Directions
Output the listing exactly, leaving nothing out.

------ Information provided ------

Lemma finalise_spec A x g s f : vm_inv R A x g s → 0 ≤ x f → fin_epoch s + 1 < 2 ^ 64 →
  returns (kvspace_finalise_frame f s) (λ s', ∃ g', vm_inv R (λ o, A o ∨ o = f) x g' s' ∧ shrunk R g g' s s' ∧ flushed g g' s s' ∧
    has_same (cs s) (cs s') ∧ fin_epoch s' = fin_epoch s + 1 ∧ gone (orphan f s) g g').
Proof.
  intros Hi Hx He. unfold kvspace_finalise_frame, kframe_unmap_page.
  apply (finalise_frame_spec f (unmap_turns 2) (λ A x g s v va, unmap_turns_orphan 1 A x g s v f va)); done.
Qed.
End final.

------

Output for this exercise
Lemma finalise_spec A x g s f : vm_inv R A x g s → 0 ≤ x f → fin_epoch s + 1 < 2 ^ 64 →
  returns (kvspace_finalise_frame f s) (λ s', ∃ g', vm_inv R (λ o, A o ∨ o = f) x g' s' ∧ shrunk R g g' s s' ∧ flushed g g' s s' ∧
    has_same (cs s) (cs s') ∧ fin_epoch s' = fin_epoch s + 1 ∧ gone (orphan f s) g g').
Proof.
  intros Hi Hx He. unfold kvspace_finalise_frame, kframe_unmap_page.
  apply (finalise_frame_spec f (unmap_turns 2) (λ A x g s v va, unmap_turns_orphan 1 A x g s v f va)); done.
Qed.
End final.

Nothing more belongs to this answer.